(Eğitim Bir Sen Başkanı Ali YALÇIN’a Açık Mektup)
Ülkemiz büyük bir imtihandan geçerek uçurumun kıyısından döndü ve milletimiz sağduyulu bir karar alarak istikrara evet dedi.
Artık bundan sonra ülkemiz gerçek gündemine dönmeli.
Ak Parti ile yola devam diyen Türkiye, aynı zamanda burnunun dikine gidersen 7 Haziran’da yaşadıklarının aynısını veya daha fazlasını yaşatırız, da demiş oldu.
Bunu başta Başbakan olmak üzere hemen herkes biliyor ve verilen mesajı aldık diyor.
Madem verilen mesaj alındı, biz de gündemimizdeki bir konuyu ele alalım.
Biliyorsunuz, eğitim camiası, özellikle öğretmen ve okul yöneticileri Milli Eğitimin Alo 147 uygulamasından hayli rahatsız.
Çok iyi niyetle uygulamaya konulmuş olsa da, bizim milletimizin en kötü huylarından birisi, işin suyunu çıkarmaktır. Alo 147 yüzünden açılan soruşturmaların haddi hesabı yok. Bu işin bir yönü.
Gün geçmiyor ki, haber bültenlerinde, gazetelerde veya sosyal medyada dayak yiyen, azar yiyen öğretmen olmasın.
Çalışmalarına, gayretine, özverisine gözlerimle bizzat şahit olduğum okul müdürü bir arkadaşım öğrenci velisinden dayak yiyor.
Eli yüzü yara bere içinde.
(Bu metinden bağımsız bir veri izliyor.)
(* ===== verification/Vendors.v ===== *)
(** * Vendor accounts

    The branch of [gateway/backend/internal/routing/resolver.go] that serves a request from
    an external vendor account ([resolveVendorAccount] and the three target builders), the
    token policy ([vendor_access.go]), the presets ([vendor_presets.go]), and [Resolve],
    which composes that branch with the server override and the self-hosted path of
    [Resolving].

    [VendorView] is what one call reads: the settings through their accessors, which may
    not be installed, and the accounts and models of the store.  Credentials are sealed
    strings that routing only passes on. *)

From Stdlib Require Import ZArith Lia.
From stdpp Require Import base tactics option list numbers strings gmap sets.
From S2P Require Import Prelude Float64 RoutingTypes GatewayInstances Selection Filters Targets Parking Groups Resolving.
Local Open Scope Z_scope.
Local Open Scope go_scope.

(** ** Vendors and their presets *)

Definition VendorOpenAI : string := "openai".
Definition VendorAnthropic : string := "anthropic".
Definition VendorXAI : string := "xai".
Definition VendorOpenRouter : string := "openrouter".
Definition VendorKilo : string := "kilo".
Definition VendorGoogle : string := "google".
Definition VendorGoogleNative : string := "google_native".
Definition VendorOpenAICompatible : string := "openai_compatible".
Definition VendorAuthSubscription : string := "subscription".
Definition VendorAccountStatusActive : string := "active".

Definition ProviderVendorOpenAI : string := "vendor_openai".
Definition ProviderVendorAnthropic : string := "vendor_anthropic".
Definition ProviderVendorOpenAISubscription : string := "vendor_openai_subscription".
Definition ProviderVendorGemini : string := "vendor_gemini".

Definition EndpointModePassthrough : string := "passthrough".
Definition MasqueradeClaudeCode : string := "claude_code".

Record VendorPreset := mkVendorPreset {
  vp_DefaultBaseURL : string;
  vp_PathPrefix : string;
  vp_ValidateVia : string;
  vp_ValidatePath : string;
  vp_StripModelsPrefix : string;
  vp_UsageVia : string;
  vp_UsagePath : string;
  vp_Dialect : string
}.

Definition vendorPresets : gmap string VendorPreset := list_to_map [
  (VendorXAI, mkVendorPreset "https://api.x.ai" "/v1" "models" "" "" "" "" "");
  (VendorOpenRouter, mkVendorPreset "https://openrouter.ai/api" "/v1" "key" "/key" "" "openrouter_key" "/v1/key" "");
  (VendorKilo, mkVendorPreset "https://api.kilo.ai/api" "/gateway" "none" "" "" "kilo_balance" "/profile/balance" "");
  (VendorGoogle, mkVendorPreset "https://generativelanguage.googleapis.com" "/v1beta/openai" "models" "" "models/" "" "" "");
  (VendorGoogleNative, mkVendorPreset "https://generativelanguage.googleapis.com" "/v1beta" "models" "" "models/" "" "" "gemini");
  (VendorOpenAICompatible, mkVendorPreset "" "/v1" "models" "" "" "" "" "")
].

Definition IsPresetVendor (v : string) : bool := has_key vendorPresets v.

Definition IsOpenAICompatibleVendor (v : string) : bool :=
  match vendorPresets !! v with Some p => String.eqb (vp_Dialect p) "" | None => false end.

Definition IsNativeGeminiVendor (v : string) : bool :=
  match vendorPresets !! v with Some p => String.eqb (vp_Dialect p) "gemini" | None => false end.

Definition VendorPresetFor (vendor : string) : option VendorPreset := vendorPresets !! vendor.

Definition OpenAIPathPrefixFor (vendor : string) : string :=
  match vendorPresets !! vendor with
  | Some p => if String.eqb (vp_Dialect p) "" then vp_PathPrefix p else ""
  | None => ""
  end.

(** ** Accounts and the token's policy *)

Record VendorAccount := mkVendorAccount {
  acc_ID : string;
  acc_OwnerUserID : string;
  acc_Vendor : string;
  acc_AuthType : string;
  acc_Status : string;
  acc_APIKey : string;                    (* sealed *)
  acc_ModelPrefix : string;
  acc_BaseURL : string;
  acc_Name : string;
  acc_OAuthTokens : string;               (* sealed *)
  acc_ShareLevel : string;
  acc_SystemGroupID : string;
  acc_CreatedAt : time;
  acc_UpdatedAt : time
}.

Global Instance VendorAccount_fields : Fields VendorAccount := fun a =>
  mkVendorAccount (acc_ID a) (acc_OwnerUserID a) (acc_Vendor a) (acc_AuthType a) (acc_Status a) (acc_APIKey a)
    (acc_ModelPrefix a) (acc_BaseURL a) (acc_Name a) (acc_OAuthTokens a) (acc_ShareLevel a) (acc_SystemGroupID a)
    (acc_CreatedAt a) (acc_UpdatedAt a).

Record VendorAccountModel := mkVendorAccountModel {
  vm_AccountID : string;
  vm_GatewayModel : string;
  vm_UpstreamModel : string;
  vm_APIFlavor : string;
  vm_DisplayName : string
}.

Global Instance VendorAccountModel_fields : Fields VendorAccountModel := fun v =>
  mkVendorAccountModel (vm_AccountID v) (vm_GatewayModel v) (vm_UpstreamModel v) (vm_APIFlavor v) (vm_DisplayName v).

Definition TokenOwnsVendorAccount (token : Token) (acc : VendorAccount) : bool :=
  negb (String.eqb (tok_UserID token) "") && String.eqb (acc_OwnerUserID acc) (tok_UserID token).

(** The prefix the token serves the account under, [None] if it may not use it. *)
Definition TokenVendorPrefix (token : Token) (acc : VendorAccount) : option string :=
  let access := tok_VendorAccess token in
  if va_All access && TokenOwnsVendorAccount token acc then Some (acc_ModelPrefix acc)
  else match List.find (fun e => String.eqb (ve_AccountID e) (acc_ID acc)) (va_Accounts access) with
       | Some e => Some (if ve_OverrideEnabled e then ve_OverridePrefix e else acc_ModelPrefix acc)
       | None => None
       end.

Definition IsService (token : Token) : bool := String.eqb (tok_Kind token) "service".

(** ** What one call reads *)

Record VendorView := mkVendorView {
  vv_enabled : option bool;
  vv_routingMode : option string;
  vv_subscriptionsAllowed : option bool;
  vv_enumerator : option (Token -> option (list VendorAccount));
  vv_VendorAccountsByOwner : string -> option (list VendorAccount);
  vv_VendorAccountModels : string -> option (list VendorAccountModel)
}.

Definition vendorRoutingModeVendorFirst : string := "vendor_first".
Definition vendorRoutingModeFallbackOnly : string := "fallback_only".
Definition vendorAccountDefaultTimeout : duration := 120 * second.
Definition vendorRoutePrefix : string := "vendor:".

Definition vendorOn (vv : VendorView) : bool := default false (vv_enabled vv).
Definition subscriptionsAllowed (vv : VendorView) : bool := default true (vv_subscriptionsAllowed vv).

Definition vendorMode (vv : VendorView) : string :=
  match vv_routingMode vv with
  | None => vendorRoutingModeVendorFirst
  | Some mode => if String.eqb mode vendorRoutingModeFallbackOnly then vendorRoutingModeFallbackOnly
                 else vendorRoutingModeVendorFirst
  end.

Definition vendorPrincipalEligible (token : Token) : bool :=
  negb (String.eqb (tok_UserID token) "") || (IsService token && negb (String.eqb (tok_ServiceID token) "")).

Definition vendorAccountRoutingEligible (vv : VendorView) (token : Token) (req : Request) (apiFlavor : string) : bool :=
  vendorOn vv && vendorPrincipalEligible token && String.eqb (req_ServerOverrideID req) ""
  && (length (req_RequiredCapabilities req) =? 0)%nat && negb (String.eqb apiFlavor APIFlavorOpenAIImages).

Definition routableVendorAccounts (vv : VendorView) (token : Token) : result (list VendorAccount) :=
  match vv_enumerator vv with
  | Some enumerate => read_or "resolve vendor accounts" (enumerate token)
  | None =>
      if String.eqb (tok_UserID token) "" then mret []
      else read_or "resolve vendor accounts" (vv_VendorAccountsByOwner vv (tok_UserID token))
  end.

(** ** Targets *)

(** The fields every vendor target shares. *)
Definition vendorTarget (acc : VendorAccount) (m : VendorAccountModel) (model apiFlavor provider endpoint : string)
    (flavors : list string) : Target :=
  mkTarget (vendorRoutePrefix +:+ acc_ID acc +:+ ":" +:+ model) "" provider endpoint model (vm_UpstreamModel m)
    "" false false vendorAccountDefaultTimeout apiFlavor "" "" flavors "" "" false false "" "" ∅ "" (acc_ID acc) false "".

Definition vendorAccountTarget (acc : VendorAccount) (m : VendorAccountModel) (model apiFlavor fineFlavor : string) : Target :=
  let '(provider, endpoint, tokenHeader, pathPrefix) :=
    if String.eqb (acc_Vendor acc) VendorAnthropic
    then (ProviderVendorAnthropic, "https://api.anthropic.com", "x-api-key", "")
    else if IsNativeGeminiVendor (acc_Vendor acc)
    then (ProviderVendorGemini, acc_BaseURL acc, "x-goog-api-key", "")
    else if IsOpenAICompatibleVendor (acc_Vendor acc)
    then (ProviderVendorOpenAI, acc_BaseURL acc, "", OpenAIPathPrefixFor (acc_Vendor acc))
    else (ProviderVendorOpenAI, "https://api.openai.com", "", "") in
  let t := (vendorTarget acc m model apiFlavor provider endpoint [APIFlavorOpenAI; APIFlavorAnthropic])
    <| tg_APIToken := acc_APIKey acc |> <| tg_APITokenHeader := tokenHeader |> <| tg_OpenAIPathPrefix := pathPrefix |> in
  let t := if String.eqb (acc_Vendor acc) VendorOpenAI && String.eqb fineFlavor APIFlavorOpenAIResponses
           then t <| tg_ResponsesMode := EndpointModePassthrough |> else t in
  if String.eqb (acc_Vendor acc) VendorAnthropic && String.eqb fineFlavor APIFlavorAnthropicMessages
  then t <| tg_MessagesMode := EndpointModePassthrough |> else t.

Definition vendorSubscriptionAnthropicTarget (acc : VendorAccount) (m : VendorAccountModel)
    (model apiFlavor fineFlavor : string) : Target :=
  let t := (vendorTarget acc m model apiFlavor ProviderVendorAnthropic "https://api.anthropic.com"
             [APIFlavorOpenAI; APIFlavorAnthropic])
    <| tg_Subscription := true |> <| tg_Masquerade := MasqueradeClaudeCode |>
    <| tg_ExtraHeaders := <["anthropic-version" := "2023-06-01"]> {["anthropic-beta" := "oauth-2025-04-20"]} |> in
  if String.eqb fineFlavor APIFlavorAnthropicMessages then t <| tg_MessagesMode := EndpointModePassthrough |> else t.

Definition vendorSubscriptionOpenAITarget (acc : VendorAccount) (m : VendorAccountModel)
    (model apiFlavor fineFlavor : string) : Target :=
  let t := (vendorTarget acc m model apiFlavor ProviderVendorOpenAISubscription "https://chatgpt.com/backend-api/codex"
             [APIFlavorOpenAI])
    <| tg_Subscription := true |>
    <| tg_ExtraHeaders := <["OpenAI-Beta" := "responses=experimental"]> {["originator" := "codex_cli_rs"]} |> in
  if String.eqb fineFlavor APIFlavorOpenAIResponses then t <| tg_ResponsesMode := EndpointModePassthrough |> else t.

Definition vendorAccountModelTarget `{Unicode} (acc : VendorAccount) (m : VendorAccountModel) (req : Request)
    (apiFlavor : string) : option Target :=
  if negb (String.eqb (acc_AuthType acc) VendorAuthSubscription) then
    if IsPresetVendor (acc_Vendor acc) && String.eqb (strings_TrimSpace (acc_BaseURL acc)) "" then None
    else Some (vendorAccountTarget acc m (req_Model req) apiFlavor (req_APIFlavor req))
  else if String.eqb (acc_Vendor acc) VendorAnthropic
  then Some (vendorSubscriptionAnthropicTarget acc m (req_Model req) apiFlavor (req_APIFlavor req))
  else if String.eqb (acc_Vendor acc) VendorOpenAI
  then Some (vendorSubscriptionOpenAITarget acc m (req_Model req) apiFlavor (req_APIFlavor req))
  else None.

(** The first model row of that public name decides. *)
Definition vendorAccountModelMatch `{Unicode} (acc : VendorAccount) (models : list VendorAccountModel)
    (prefix : string) (req : Request) (apiFlavor : string) : option Target :=
  match List.find (fun m => String.eqb (prefix +:+ vm_UpstreamModel m) (req_Model req)) models with
  | Some m => vendorAccountModelTarget acc m req apiFlavor
  | None => None
  end.

(** ** The branch *)

(** The prefix an account may be tried under, with the checks before its models are read. *)
Definition accountUsable (vv : VendorView) (token : Token) (apiFlavor : string) (acc : VendorAccount) : option string :=
  if negb (String.eqb (acc_Status acc) VendorAccountStatusActive) then None
  else if String.eqb (acc_AuthType acc) VendorAuthSubscription && negb (subscriptionsAllowed vv) then None
  else match TokenVendorPrefix token acc with
       | None => None
       | Some prefix =>
           if String.eqb (acc_AuthType acc) VendorAuthSubscription && String.eqb (acc_Vendor acc) VendorOpenAI
              && negb (String.eqb apiFlavor APIFlavorOpenAI)
           then None else Some prefix
       end.

Fixpoint tryAccounts `{Unicode} (vv : VendorView) (token : Token) (req : Request) (apiFlavor : string)
    (accounts : list VendorAccount) : result (option (VendorAccount * Target)) :=
  match accounts with
  | [] => mret None
  | acc :: accounts =>
      match accountUsable vv token apiFlavor acc with
      | None => tryAccounts vv token req apiFlavor accounts
      | Some prefix =>
          models ← read_or "resolve vendor account models" (vv_VendorAccountModels vv (acc_ID acc));
          match vendorAccountModelMatch acc models prefix req apiFlavor with
          | Some t => mret (Some (acc, t))
          | None => tryAccounts vv token req apiFlavor accounts
          end
      end
  end.

Definition resolveVendorAccount `{Unicode} (vv : VendorView) (token : Token) (req : Request) (apiFlavor : string)
  : result (option (VendorAccount * Target)) :=
  if negb (vendorAccountRoutingEligible vv token req apiFlavor) then mret None
  else
    accounts ← routableVendorAccounts vv token;
    tryAccounts vv token req apiFlavor accounts.

(** ** Resolve *)

Inductive routed :=
| OnMapping (c : MappingCandidate) (t : Target)
| OnAccount (acc : VendorAccount) (t : Target)
| NotRouted (e : routeError)
| StillRouting.

Definition routedOf (x : resolution) : routed :=
  match x with
  | Resolved c t => OnMapping c t
  | ResolveFailed e => NotRouted e
  | ResolveWaits => StillRouting
  end.

(** [wired] is whether the resolver and its store exist. *)
Definition Resolve `{Unicode} (affinityID : AffinityKey -> string) (decodeNames : string -> option (list string))
    (wired : bool) (env : Env) (vv : VendorView) (token : Token) (req : Request) (now : time) : routed * list effect :=
  if negb wired then (NotRouted ErrNoModelRoute, [])
  else
    let apiFlavor := NormalizeAPIFlavor (req_APIFlavor req) in
    if negb (String.eqb (req_ServerOverrideID req) "") then
      let '(result, effects) := resolveServerOverride env req apiFlavor now in (routedOf result, effects)
    else
      let mode := vendorMode vv in
      match (if String.eqb mode vendorRoutingModeVendorFirst then resolveVendorAccount vv token req apiFlavor else mret None) with
      | inr e => (NotRouted e, [])
      | inl (Some (acc, t)) => (OnAccount acc t, [])
      | inl None =>
          let '(result, effects) := resolveStandard affinityID decodeNames env token req apiFlavor now in
          match result with
          | ResolveFailed ErrNoModelRoute =>
              if String.eqb mode vendorRoutingModeFallbackOnly then
                match resolveVendorAccount vv token req apiFlavor with
                | inr e => (NotRouted e, effects)
                | inl (Some (acc, t)) => (OnAccount acc t, effects)
                | inl None => (NotRouted ErrNoModelRoute, effects)
                end
              else (routedOf result, effects)
          | _ => (routedOf result, effects)
          end
      end.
Bıçak bulabilseydi delik deşik edecekti beni diyor, Konya Meram Çarıklar Ortaokulu Müdürü Mümin Ünlükaçar…
Sanırım çalışmasının mükafatını darp edilerek almış ve bedelini ödemiş.
En çok soruşturma geçiren rahmetli Valimizi hatırladım. Recep Yazıcıoğlu! Mekanı cennet olsun.
Ülkemizde işler böyle yürüyor.
Çalışırsanız hakkınızda davalar açılır, olmadı dayak yersiniz.
Boş boş oturan yöneticilerin kimseyle sorunu olmaz. Onlar, Kıbrıs’ım da yok, sorunum da yok, modunda…
Eğitim çalışanları bir sendikaya üye olurlar. Üye olmaktaki amaç:
Sendika bizimle ilgilensin, sorunlarımızı çözsün ve eğitimin daha da nitelikli olması için çalışmalar yapsın.
Sendikalarımız ne yapar peki?
Toplu sözleşmeler yapar, memurun hakkını korur gözetir, özlük haklarıyla ilgilenir, en çok da ücret konusunda hükümete bastırır, bazen alır istediğini, bazen alamaz.
Hakkını teslim edelim, Eğitim Bir Sen Başkanı Sayın Ali YALÇIN, son Toplu Sözleşmede tarihi bir başarı elde etti ve memurlarımızın derin bir nefes almasını sağladı.
Buraya kadar tamam!
Şimdi buradan sesleniyorum Sayın Ali YALÇIN Başkana…
Milli Eğitim Bakanımızla öğretmenlerin, okul yöneticilerinin veliler tarafından darp edilmesi konusunu ele alacak mısınız?
Mülki amirler, şube müdürleri, ilçe ve il müdürleri ve maarif müfettişleri, çocuk azarlar gibi azarlamaya devam edecekler mi eğitim çalışanlarını?
Üçüncü dünya ülkesi olmaktan ne zaman kurtulacağız?
Velilere ve öğrencilere her şey mübah ama eğitim çalışanlarına, nasılsa alıyorsun maaşını kes sesini, işini yap, ye dayağını otur mu diyeceğiz?
Ayaklar altına alınan onurla hangi öğretmen verimli olabilir?